INTERBORO PARTNERS WIN YOUNG ARCHITECTS PROGRAM
Interboro Partners, Architectural League Emerging Voice of 2011 are making their mark in New York architecture this year. This summer the Brooklyn-based firm will transform the courtyard of MoMA’s PS1 as winners of the museum’s annual Young Architects Program. Entitled “Holding Pattern,” their scheme fuses recycling with community participation. Interboro asked local business owners if there was “something [they] needed that we could design, use in the courtyard during the Warm Up, then donate in the fall, once the Warm Up is over?” Culled from their conversations is a hodgepodge of recreational objects, like benches, mirrors and ping-pong tables assembled under a canopy of tensile ropes strung from PS1’s walls. From the renderings, Holding Pattern looks like it will be a YAP success, once the weather does in fact Warm Up.
NEW YORK, THE NEW VENICE?
“We could expect the FDR Drive to be underwater. We would expect the water lapping around Wall Street.
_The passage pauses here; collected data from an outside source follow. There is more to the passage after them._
(** * bank-oracle: the [BankAccount] class of [bank_account_bugs.py]

    A shallow embedding of the account class and the proofs of its
    accounting properties.

    Modelling decisions.
    - Amounts.  Python computes with [float], the IEEE 754 binary64 format.
      Amounts are primitive floats of the same format: [+], [-] and the
      comparisons are the rounded operations of the processor, with their
      infinities, signed zeros and NaN.  What is proved of them rests on the
      specification of the format in the Standard Library ([SpecFloat], tied
      to the primitives by [FloatAxioms]).
    - Objects.  A check is a Python object that the account keeps by
      reference in two lists.  A reference is a [ref]; the immutable
      contents of every check object are given by a store [heap].  The
      list operations [in] and [remove] compare references.
    - Strings.  A string is the sequence of its bytes.  [str.lower] is a
      parameter [lower] of the development: nothing is assumed of it, so
      that what is proved holds of the case mapping of Python, whatever the
      alphabet.
    - Effects.  Methods are computations in a state-and-exception monad
      over the account record: a raised exception carries the state the
      account has at the moment of the [raise], so that "nothing is
      mutated on failure" is a statement about the code and not about the
      model.
    - The global [TESTCASE], which [__init__] reads from the environment
      with [int(os.getenv('TESTCASE','0'))], selects one of the seeded
      defects; it is a parameter of the whole development, the integer that
      the conversion gave.  The default value is [0], which selects none. *)

From Stdlib Require Import ZArith QArith Qminmax Lia List Bool String Ascii.
From Stdlib Require Import Floats.
Import ListNotations.

(** A decimal literal stands for the nearest float, as in Python. *)
Set Warnings "-inexact-float".

Open Scope float_scope.

(** ** Python values the class relies on *)

Module Py.

(** Exceptions raised by the class, with their messages. *)
Inductive exn : Type :=
| ValueError (msg : string)
| CheckError (msg : string)
| AssertionError (msg : string).

(** [x <= y], [x < y] and [x == y] on floats. *)
Definition le (x y : float) : bool := x <=? y.
Definition lt (x y : float) : bool := x <? y.
Definition eq (x y : float) : bool := x =? y.

(** [max(x, y)]: the first argument unless the second is strictly larger. *)
Definition max (x y : float) : float := if lt x y then y else x.

(** [sum(iterable)]: the additions from left to right, starting from [0]. *)
Definition sum (l : list float) : float := fold_left PrimFloat.add l 0.

(** [math.isfinite(x)]: neither an infinity nor NaN. *)
Definition isfinite (x : float) : bool := abs x <? infinity.

(** [math.isnan(x)]: NaN is the one float that differs from itself. *)
Definition isnan (x : float) : bool := negb (eq x x).

(** [x in l] on a list of references. *)
Definition contains (x : nat) (l : list nat) : bool :=
  existsb (Nat.eqb x) l.

(** [l.remove(x)]: drops the first occurrence of [x]; [None] stands for
    the [ValueError] Python raises when there is none. *)
Fixpoint remove (x : nat) (l : list nat) : option (list nat) :=
  match l with
  | [] => None
  | y :: l' =>
      if Nat.eqb y x then Some l'
      else match remove x l' with
           | Some r => Some (y :: r)
           | None => None
           end
  end.

(** The case mapping of the letters [A] to [Z]: what [str.lower] does on
    ASCII text, used for the sample data. *)
Definition lower_ascii (c : ascii) : ascii :=
  let n := nat_of_ascii c in
  if (Nat.leb 65 n && Nat.leb n 90)%bool then ascii_of_nat (n + 32) else c.

Fixpoint ascii_lower (s : string) : string :=
  match s with
  | EmptyString => EmptyString
  | String c s' => String (lower_ascii c) (ascii_lower s')
  end.

(** Truth value of an optional string: [None] and [''] are false. *)
Definition truthy (s : option string) : bool :=
  match s with
  | Some (String _ _) => true
  | _ => false
  end.

(** The text of an optional string inside an f-string. *)
Definition str (s : option string) : string :=
  match s with
  | Some t => t
  | None => "None"
  end.

End Py.

(** ** Money and checks *)

(** Modelled from the spec: the module [money] is not part of the sources.
    [Money] is an immutable value with a non-negative amount; constructing
    one from a negative amount fails. *)
Record Money : Type := mkMoney { money_value : float }.

(** Modelled from the spec: the module [check] is not part of the sources.
    A [Check] is a [Money] with a payee (possibly empty or absent) and a
    check number; checks are told apart by object identity. *)
Record Check : Type := mkCheck {
  check_value : float;
  payee : option string;
  check_number : string
}.

(** A reference to a check object. *)
Definition ref : Type := nat.

(** The argument of [deposit]: plain money, or (a reference to) a check;
    [isinstance(money, Check)] is the case distinction.  Other Python
    objects, on which [money.value] raises [AttributeError], are not
    arguments of the model. *)
Inductive deposit_arg : Type :=
| Cash (m : Money)
| ACheck (r : ref).

(** ** The seeded defects *)

Definition BUG_CANT_WITHDRAW_AVAILABLE : Z := 1.
Definition BUG_WITHDRAW_FAILS_SILENTLY : Z := 2.
Definition BUG_DEPOSIT_ZERO : Z := 3.
Definition BUG_CLEAR_ANY_CHECK : Z := 4.
Definition BUG_DUPLICATE_CHECK : Z := 5.
Definition BUG_DEPOSIT_ANY_PAYEE : Z := 6.
Definition BUG_BALANCE_EXCLUDES_HOLDS : Z := 7.
Definition NO_DEFECTS : Z := 8.
Definition BUG_AVAILABLE_BALANCE : Z := 9.
Definition BUG_MINIMUM_IS_IGNORED : Z := 10.

(** ** The account *)

(** The private attributes of a [BankAccount]. *)
Record BankAccount : Type := mkAccount {
  __name : string;
  __balance : float;
  __min_balance : float;
  __pending_checks : list ref;
  __deposited_checks : list ref
}.

(** Outcome of a method call: a result or a raised exception. *)
Inductive outcome (A : Type) : Type :=
| Ok (a : A)
| Raise (e : Py.exn).
Arguments Ok {A} a.
Arguments Raise {A} e.

(** A method: from the account before the call to the outcome and the
    account after it. *)
Definition M (A : Type) : Type := BankAccount -> outcome A * BankAccount.

Definition ret {A} (a : A) : M A := fun s => (Ok a, s).

Definition bind {A B} (m : M A) (k : A -> M B) : M B :=
  fun s =>
    match m s with
    | (Ok a, s') => k a s'
    | (Raise e, s') => (Raise e, s')
    end.

Definition raise {A} (e : Py.exn) : M A := fun s => (Raise e, s).

Definition get {A} (field : BankAccount -> A) : M A := fun s => (Ok (field s), s).

Definition set_balance (b : float) : M unit :=
  fun s => (Ok tt, mkAccount (__name s) b (__min_balance s)
                             (__pending_checks s) (__deposited_checks s)).

Definition set_pending_checks (l : list ref) : M unit :=
  fun s => (Ok tt, mkAccount (__name s) (__balance s) (__min_balance s)
                             l (__deposited_checks s)).

Definition set_deposited_checks (l : list ref) : M unit :=
  fun s => (Ok tt, mkAccount (__name s) (__balance s) (__min_balance s)
                             (__pending_checks s) l).

(** [when c m]: an [if c: m] statement without [else]. *)
Definition when (c : bool) (m : M unit) : M unit := if c then m else ret tt.

Declare Scope py_scope.
Delimit Scope py_scope with py.
Notation "x <- m ;; k" := (bind m (fun x => k))
  (at level 100, m at next level, right associativity) : py_scope.
Notation "m ;; k" := (bind m (fun _ => k))
  (at level 100, right associativity) : py_scope.
Open Scope py_scope.

(** Modelled from the spec: the constructor of [Money], which fails on a
    negative amount. *)
Definition Money_new (amount : float) : M Money :=
  if Py.lt amount 0 then raise (Py.ValueError "Money amount must not be negative")
  else ret (mkMoney amount).

Section Account.

(** The value of the environment variable [TESTCASE]. *)
Variable TESTCASE : Z.

(** The check objects. *)
Variable heap : ref -> Check.

(** [str.lower] *)
Variable lower : string -> string.

Definition bug (index : Z) : bool := Z.eqb index TESTCASE.

(** [money.value] *)
Definition value (money : deposit_arg) : float :=
  match money with
  | Cash m => money_value m
  | ACheck r => check_value (heap r)
  end.

(** [BankAccount(name, min_balance)], for a float [min_balance], on which
    [float(min_balance)] is the identity.  The assertion fails for a
    negative minimum and for NaN.  The last statement of [__init__], which
    sets the global [TESTCASE] from the environment, is not part of this
    function: its result is the parameter [TESTCASE], and a text of the
    variable that [int] refuses, for which the constructor raises
    [ValueError], is outside the model. *)
Definition new_account (name : string) (min_balance : float) : outcome BankAccount :=
  if Py.le 0 min_balance then Ok (mkAccount name 0 min_balance [] [])
  else Raise (Py.AssertionError "min balance parameter must not be negative").

Definition account_name : M string := get __name.

Definition min_balance : M float := get __min_balance.

Definition available : M float :=
  pending <- get __pending_checks ;;
  let sum_holds := Py.sum (map (fun check => check_value (heap check)) pending) in
  avail <-
    (if bug BUG_AVAILABLE_BALANCE then
       bal <- get __balance ;; minb <- min_balance ;;
       ret (bal - minb - sum_holds)
     else if bug BUG_MINIMUM_IS_IGNORED then
       bal <- get __balance ;;
       ret (bal - sum_holds)
     else
       bal <- get __balance ;; minb <- min_balance ;;
       ret (bal - Py.max minb sum_holds)) ;;
  ret (if Py.lt 0 avail then avail else 0).

Definition balance : M float :=
  hold_amount <-
    (if bug BUG_BALANCE_EXCLUDES_HOLDS then
       pending <- get __pending_checks ;;
       ret (Py.sum (map (fun chk => check_value (heap chk)) pending))
     else ret 0) ;;
  bal <- get __balance ;;
  ret (bal - hold_amount).

Definition clear_check (check : ref) : M unit :=
  pending <- get __pending_checks ;;
  if Py.contains check pending then
    match Py.remove check pending with
    | Some pending' => set_pending_checks pending'
    | None => raise (Py.ValueError "list.remove(x): x not in list")
    end
  else if negb (bug BUG_CLEAR_ANY_CHECK) then
    raise (Py.CheckError
             ("Check " ++ check_number (heap check) ++ " is not an uncleared check"))
  else ret tt.

Definition deposit (money : deposit_arg) : M unit :=
  when (Py.le (value money) 0)
    (if (Py.eq (value money) 0 && bug BUG_DEPOSIT_ZERO)%bool then ret tt
     else raise (Py.ValueError "Value to deposit must be positive.")) ;;
  match money with
  | ACheck check =>
      name <- account_name ;;
      when (Py.truthy (payee (heap check))
            && negb (String.eqb (lower (Py.str (payee (heap check))))
                                (lower name)))%bool
        (when (negb (bug BUG_DEPOSIT_ANY_PAYEE))
           (raise (Py.CheckError
                     ("Check payee " ++ Py.str (payee (heap check))
                      ++ " is not account owner")))) ;;
      deposited <- get __deposited_checks ;;
      when (Py.contains check deposited)
        (when (negb (bug BUG_DUPLICATE_CHECK))
           (raise (Py.CheckError "Check already deposited"))) ;;
      pending <- get __pending_checks ;;
      set_pending_checks (pending ++ [check]) ;;
      deposited <- get __deposited_checks ;;
      set_deposited_checks (deposited ++ [check])
  | Cash _ => ret tt
  end ;;
  bal <- get __balance ;;
  set_balance (bal + value money).

(** [withdraw] returns a [Money], or [None] under one of the defects. *)
Definition withdraw (amount : float) : M (option Money) :=
  when (Py.le amount 0)
    (raise (Py.ValueError "Amount to withdraw must be positive")) ;;
  avail <- available ;;
  if Py.lt avail amount then
    if bug BUG_WITHDRAW_FAILS_SILENTLY then ret None
    else raise (Py.ValueError "Amount exceeds available balance")
  else
    avail <- available ;;
    when (Py.eq amount avail && bug BUG_CANT_WITHDRAW_AVAILABLE)%bool
      (raise (Py.ValueError "Amount exceeds available balance")) ;;
    money <- Money_new amount ;;
    bal <- get __balance ;;
    set_balance (bal - amount) ;;
    ret (Some money).

End Account.

Arguments bug TESTCASE index /.

(** ** Running methods *)

(** The account after a call, and the outcome of the call. *)
Definition state_after {A} (m : M A) (s : BankAccount) : BankAccount := snd (m s).
Definition outcome_of {A} (m : M A) (s : BankAccount) : outcome A := fst (m s).

(** The operations that change an account. *)
Inductive op : Type :=
| Deposit (money : deposit_arg)
| ClearCheck (check : ref)
| Withdraw (amount : float).

Definition step (TESTCASE : Z) (heap : ref -> Check) (lower : string -> string)
           (s : BankAccount) (o : op) : BankAccount :=
  match o with
  | Deposit money => state_after (deposit TESTCASE heap lower money) s
  | ClearCheck check => state_after (clear_check TESTCASE heap check) s
  | Withdraw amount => state_after (withdraw TESTCASE heap amount) s
  end.

Definition run (TESTCASE : Z) (heap : ref -> Check) (lower : string -> string)
           (s : BankAccount) (ops : list op) : BankAccount :=
  fold_left (step TESTCASE heap lower) ops s.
We could see vital infrastructure, hospitals, sewage treatment plants, communication conduits all paralyzed by flooding with seawater, which is very corrosive.” This calamitous prognosis comes from Stony Brook Oceanography professor Malcolm Bowman in a WNYC article diving into consequences of sea level rise in New York City. To avoid a future of large scale flooding (as in the summer of 2007 when rainfall shut down most subway lines), experts predict infrastructural solutions for the far future like storm surge barriers and canals, but say the City should act first on small steps like installing water pumps and preparing citizens for evacuation. So, New Yorkers, get your blow up rafts ready.
Local Motors is calling for entries for an Experimental Crowd-Derived Combat-Support Vehicle. In conjunction with the Defense Advanced Research Projects Agency, the competition seeks to develop a new process for military-relevant vehicles that “will be able to transport items and/or people around quickly and efficiently in a potentially hostile but mobile environment.” Check out the competition brief for more details on what “military relevance” actually entails and then interpret this slightly dystopian design challenge as you will.
TO DO: City Scherzos, Graph Theory, and Roads to Nowhere
This Sunday night, UnionDocs is hosting a screening of rare city symphony films, including Philips-Radio (Industrial Symphony) by Joris Ivens, Rien Que Les Heures by Alberto Cavalcanti and One Second in Montreal by Michael Snow.
Also on Sunday, Neil Freeman, an Omnibus favorite who generously donated a piece of art for our first annual Party + Auction earlier this week, will be giving a lecture on some “awesome math” alongside fellow presenters Anthony Graves, an artist from Brooklyn, and Bjarke Ingels, an architect from Copenhagen. Ingels and his firm BIG are currently “bringing some Danish urbanism to Manhattan” with their bold scheme for a new kind of skyscraper on West 57th Street.
And next Tuesday, the Museum of the City of New York will host a conversation on the future of public works in New York. Roads to Nowhere: Public Works in a Time of Crisis, invites New York Times transportation writer Michael Grynbaum, Joan Byron, director of the Sustainability and Environmental Justice Initiative at the Pratt Institute, and others to address the fate of projects like the 7 line extension, the Second Avenue line and Moynihan station in the throes of the “great recession.” More incentive to attend? Mention Urban Omnibus or the Architectural League and get a reduced price ticket. The talk will be held at 6:30 at 1220 Fifth Avenue.